#### INPUT MATERIAL:
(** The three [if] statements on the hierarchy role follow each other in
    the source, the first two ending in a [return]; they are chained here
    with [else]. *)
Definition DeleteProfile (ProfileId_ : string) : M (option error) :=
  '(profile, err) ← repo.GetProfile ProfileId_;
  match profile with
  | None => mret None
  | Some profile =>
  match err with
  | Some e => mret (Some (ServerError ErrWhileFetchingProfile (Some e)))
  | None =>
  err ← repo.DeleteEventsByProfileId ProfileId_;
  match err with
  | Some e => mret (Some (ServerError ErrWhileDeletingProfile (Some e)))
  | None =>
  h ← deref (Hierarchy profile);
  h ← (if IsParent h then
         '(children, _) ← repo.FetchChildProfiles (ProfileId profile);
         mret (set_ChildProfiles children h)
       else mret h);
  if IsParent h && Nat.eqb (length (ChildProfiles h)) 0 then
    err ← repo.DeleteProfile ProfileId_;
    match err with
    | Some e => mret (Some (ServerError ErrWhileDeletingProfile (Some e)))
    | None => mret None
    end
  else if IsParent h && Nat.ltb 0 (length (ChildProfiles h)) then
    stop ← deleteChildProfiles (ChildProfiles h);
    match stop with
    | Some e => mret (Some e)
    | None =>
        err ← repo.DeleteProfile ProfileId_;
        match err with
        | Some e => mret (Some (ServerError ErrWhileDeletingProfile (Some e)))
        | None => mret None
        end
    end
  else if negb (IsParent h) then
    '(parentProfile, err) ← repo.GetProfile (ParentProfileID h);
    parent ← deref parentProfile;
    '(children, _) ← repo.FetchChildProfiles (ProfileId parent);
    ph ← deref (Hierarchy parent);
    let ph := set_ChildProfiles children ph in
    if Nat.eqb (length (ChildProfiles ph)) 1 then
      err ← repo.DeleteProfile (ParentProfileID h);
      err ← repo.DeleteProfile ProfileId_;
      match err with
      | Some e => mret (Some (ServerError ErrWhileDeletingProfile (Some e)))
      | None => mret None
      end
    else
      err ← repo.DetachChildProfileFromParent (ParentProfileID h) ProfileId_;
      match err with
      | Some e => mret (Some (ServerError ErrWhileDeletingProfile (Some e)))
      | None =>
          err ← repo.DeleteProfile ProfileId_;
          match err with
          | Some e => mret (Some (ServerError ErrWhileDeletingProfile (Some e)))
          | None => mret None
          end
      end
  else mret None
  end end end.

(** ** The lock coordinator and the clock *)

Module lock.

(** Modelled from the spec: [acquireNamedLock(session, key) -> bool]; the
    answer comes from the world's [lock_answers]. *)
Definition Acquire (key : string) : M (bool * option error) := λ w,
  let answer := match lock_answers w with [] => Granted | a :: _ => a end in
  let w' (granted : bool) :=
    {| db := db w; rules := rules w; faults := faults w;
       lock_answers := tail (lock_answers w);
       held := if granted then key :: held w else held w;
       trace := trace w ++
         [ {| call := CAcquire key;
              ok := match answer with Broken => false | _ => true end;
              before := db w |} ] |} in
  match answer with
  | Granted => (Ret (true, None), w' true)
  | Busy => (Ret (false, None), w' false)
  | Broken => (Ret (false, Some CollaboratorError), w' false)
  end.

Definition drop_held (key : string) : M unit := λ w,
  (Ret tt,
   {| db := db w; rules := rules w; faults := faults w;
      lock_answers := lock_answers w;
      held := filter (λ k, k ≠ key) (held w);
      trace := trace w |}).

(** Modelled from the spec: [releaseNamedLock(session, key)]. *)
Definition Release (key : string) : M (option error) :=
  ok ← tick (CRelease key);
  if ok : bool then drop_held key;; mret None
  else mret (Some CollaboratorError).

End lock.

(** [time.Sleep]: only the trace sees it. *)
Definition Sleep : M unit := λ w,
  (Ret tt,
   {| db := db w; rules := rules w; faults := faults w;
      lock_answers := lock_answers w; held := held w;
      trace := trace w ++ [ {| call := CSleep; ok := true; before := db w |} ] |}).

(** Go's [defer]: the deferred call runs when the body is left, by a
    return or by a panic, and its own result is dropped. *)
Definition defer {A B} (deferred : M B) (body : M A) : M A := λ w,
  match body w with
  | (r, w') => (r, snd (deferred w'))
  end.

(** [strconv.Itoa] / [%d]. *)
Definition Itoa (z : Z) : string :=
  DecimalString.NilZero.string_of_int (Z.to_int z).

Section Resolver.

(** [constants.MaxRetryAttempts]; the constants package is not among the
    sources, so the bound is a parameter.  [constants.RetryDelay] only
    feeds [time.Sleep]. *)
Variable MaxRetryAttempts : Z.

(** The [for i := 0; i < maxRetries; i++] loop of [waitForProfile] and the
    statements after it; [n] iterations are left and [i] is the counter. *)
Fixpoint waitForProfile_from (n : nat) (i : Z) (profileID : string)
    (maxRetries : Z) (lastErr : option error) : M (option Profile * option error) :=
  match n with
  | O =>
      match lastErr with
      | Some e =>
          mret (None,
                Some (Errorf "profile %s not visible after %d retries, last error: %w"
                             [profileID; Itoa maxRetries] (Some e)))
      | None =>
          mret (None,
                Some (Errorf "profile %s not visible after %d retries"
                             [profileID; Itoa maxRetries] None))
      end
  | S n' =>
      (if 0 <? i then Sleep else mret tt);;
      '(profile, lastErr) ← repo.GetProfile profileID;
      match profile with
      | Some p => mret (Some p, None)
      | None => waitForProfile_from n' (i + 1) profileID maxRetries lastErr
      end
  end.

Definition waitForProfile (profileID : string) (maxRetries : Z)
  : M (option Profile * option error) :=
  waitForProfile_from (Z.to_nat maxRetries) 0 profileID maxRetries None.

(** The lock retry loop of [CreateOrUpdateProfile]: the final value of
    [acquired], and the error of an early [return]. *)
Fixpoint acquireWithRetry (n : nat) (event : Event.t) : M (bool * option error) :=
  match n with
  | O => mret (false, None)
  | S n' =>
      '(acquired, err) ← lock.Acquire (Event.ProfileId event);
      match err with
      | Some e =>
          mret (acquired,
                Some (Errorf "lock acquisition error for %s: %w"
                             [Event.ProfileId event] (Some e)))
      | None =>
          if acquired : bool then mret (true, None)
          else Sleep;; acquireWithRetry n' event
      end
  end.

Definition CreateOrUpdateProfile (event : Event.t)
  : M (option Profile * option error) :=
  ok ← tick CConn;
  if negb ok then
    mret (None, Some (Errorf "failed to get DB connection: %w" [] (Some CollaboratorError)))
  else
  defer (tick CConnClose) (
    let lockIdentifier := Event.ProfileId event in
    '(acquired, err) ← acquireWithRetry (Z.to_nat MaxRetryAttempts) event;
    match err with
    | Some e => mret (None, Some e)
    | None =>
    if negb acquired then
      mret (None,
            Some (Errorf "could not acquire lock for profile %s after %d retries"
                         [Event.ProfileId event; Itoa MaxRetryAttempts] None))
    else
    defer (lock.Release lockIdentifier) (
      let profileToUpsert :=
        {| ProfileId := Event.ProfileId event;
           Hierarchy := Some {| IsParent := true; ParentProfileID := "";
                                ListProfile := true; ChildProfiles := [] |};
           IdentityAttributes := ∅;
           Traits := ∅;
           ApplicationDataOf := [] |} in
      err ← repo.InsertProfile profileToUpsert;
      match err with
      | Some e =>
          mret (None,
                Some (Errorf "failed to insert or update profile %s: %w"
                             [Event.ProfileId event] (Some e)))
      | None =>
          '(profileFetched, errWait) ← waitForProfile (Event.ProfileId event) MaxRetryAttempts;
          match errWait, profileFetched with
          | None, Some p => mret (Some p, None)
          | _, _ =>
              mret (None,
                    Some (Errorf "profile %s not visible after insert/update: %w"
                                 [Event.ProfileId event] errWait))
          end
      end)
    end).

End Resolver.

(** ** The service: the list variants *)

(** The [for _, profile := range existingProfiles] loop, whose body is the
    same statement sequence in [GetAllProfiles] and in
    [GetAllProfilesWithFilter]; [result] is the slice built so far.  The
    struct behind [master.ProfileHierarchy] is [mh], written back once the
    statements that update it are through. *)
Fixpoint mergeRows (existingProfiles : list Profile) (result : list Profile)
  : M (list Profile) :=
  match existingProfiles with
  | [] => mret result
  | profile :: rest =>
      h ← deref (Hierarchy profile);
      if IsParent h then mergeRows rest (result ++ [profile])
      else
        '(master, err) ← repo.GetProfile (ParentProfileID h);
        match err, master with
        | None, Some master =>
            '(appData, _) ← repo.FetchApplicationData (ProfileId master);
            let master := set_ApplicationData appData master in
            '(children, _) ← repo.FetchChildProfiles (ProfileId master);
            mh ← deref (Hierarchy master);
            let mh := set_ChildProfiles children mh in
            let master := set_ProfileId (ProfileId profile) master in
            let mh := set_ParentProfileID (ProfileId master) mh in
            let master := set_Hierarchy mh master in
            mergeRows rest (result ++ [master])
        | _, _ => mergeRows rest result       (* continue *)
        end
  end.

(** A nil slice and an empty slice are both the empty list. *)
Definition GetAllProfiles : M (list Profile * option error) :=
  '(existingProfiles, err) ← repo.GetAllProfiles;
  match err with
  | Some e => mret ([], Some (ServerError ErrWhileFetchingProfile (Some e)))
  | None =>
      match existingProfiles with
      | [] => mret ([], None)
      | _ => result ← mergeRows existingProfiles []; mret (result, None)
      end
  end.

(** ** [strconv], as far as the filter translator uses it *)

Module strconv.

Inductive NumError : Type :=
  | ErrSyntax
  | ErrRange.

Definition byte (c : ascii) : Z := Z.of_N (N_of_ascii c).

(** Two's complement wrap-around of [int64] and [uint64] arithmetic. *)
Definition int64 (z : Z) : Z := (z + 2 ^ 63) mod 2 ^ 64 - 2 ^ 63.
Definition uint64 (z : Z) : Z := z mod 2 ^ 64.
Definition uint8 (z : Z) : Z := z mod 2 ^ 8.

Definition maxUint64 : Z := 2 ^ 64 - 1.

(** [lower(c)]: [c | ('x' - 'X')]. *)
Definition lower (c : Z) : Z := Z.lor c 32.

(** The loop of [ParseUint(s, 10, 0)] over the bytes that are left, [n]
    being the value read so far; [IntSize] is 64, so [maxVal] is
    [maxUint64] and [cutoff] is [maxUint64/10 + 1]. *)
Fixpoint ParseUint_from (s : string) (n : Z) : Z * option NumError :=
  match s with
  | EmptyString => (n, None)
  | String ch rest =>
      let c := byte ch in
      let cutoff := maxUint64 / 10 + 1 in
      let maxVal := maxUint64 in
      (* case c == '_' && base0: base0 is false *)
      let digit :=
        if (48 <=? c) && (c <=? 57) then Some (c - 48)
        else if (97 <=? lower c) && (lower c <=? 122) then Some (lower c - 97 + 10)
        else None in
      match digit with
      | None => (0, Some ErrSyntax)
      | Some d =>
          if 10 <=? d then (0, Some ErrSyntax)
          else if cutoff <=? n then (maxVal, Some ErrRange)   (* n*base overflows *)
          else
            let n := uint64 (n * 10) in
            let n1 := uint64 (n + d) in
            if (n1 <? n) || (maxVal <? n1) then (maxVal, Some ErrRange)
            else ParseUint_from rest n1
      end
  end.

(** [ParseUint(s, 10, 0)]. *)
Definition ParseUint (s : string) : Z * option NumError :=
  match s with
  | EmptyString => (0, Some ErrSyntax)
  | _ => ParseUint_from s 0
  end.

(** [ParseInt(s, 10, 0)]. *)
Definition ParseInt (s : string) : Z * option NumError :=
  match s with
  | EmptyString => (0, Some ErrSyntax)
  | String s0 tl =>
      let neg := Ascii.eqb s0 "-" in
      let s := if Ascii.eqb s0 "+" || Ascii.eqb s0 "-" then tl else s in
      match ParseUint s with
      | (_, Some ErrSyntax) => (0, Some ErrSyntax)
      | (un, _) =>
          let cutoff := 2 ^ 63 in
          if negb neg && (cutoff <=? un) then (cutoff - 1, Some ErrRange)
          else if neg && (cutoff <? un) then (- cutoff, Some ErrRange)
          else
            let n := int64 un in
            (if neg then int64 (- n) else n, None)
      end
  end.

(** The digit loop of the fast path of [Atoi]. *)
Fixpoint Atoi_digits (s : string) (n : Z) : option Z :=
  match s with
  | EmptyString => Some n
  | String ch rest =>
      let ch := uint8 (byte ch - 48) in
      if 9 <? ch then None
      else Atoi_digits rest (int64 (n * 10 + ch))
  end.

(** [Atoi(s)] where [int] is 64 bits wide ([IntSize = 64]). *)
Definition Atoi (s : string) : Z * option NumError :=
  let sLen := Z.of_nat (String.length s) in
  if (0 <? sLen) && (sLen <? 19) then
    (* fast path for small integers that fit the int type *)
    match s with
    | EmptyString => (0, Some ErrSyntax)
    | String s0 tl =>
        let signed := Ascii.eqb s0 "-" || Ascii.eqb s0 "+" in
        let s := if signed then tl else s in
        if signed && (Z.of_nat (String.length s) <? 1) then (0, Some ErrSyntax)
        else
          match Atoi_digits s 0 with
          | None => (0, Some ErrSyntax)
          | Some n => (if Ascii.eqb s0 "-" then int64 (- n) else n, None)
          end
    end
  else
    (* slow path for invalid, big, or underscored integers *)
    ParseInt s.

#### TASK INSTRUCTIONS:
Quote exactly the lines running from the start of the listing above through the line where "Definition DeleteProfile (ProfileId_" is found, and output no other lines.

#### PROBLEM SOLUTION:
(** The three [if] statements on the hierarchy role follow each other in
    the source, the first two ending in a [return]; they are chained here
    with [else]. *)
Definition DeleteProfile (ProfileId_ : string) : M (option error) :=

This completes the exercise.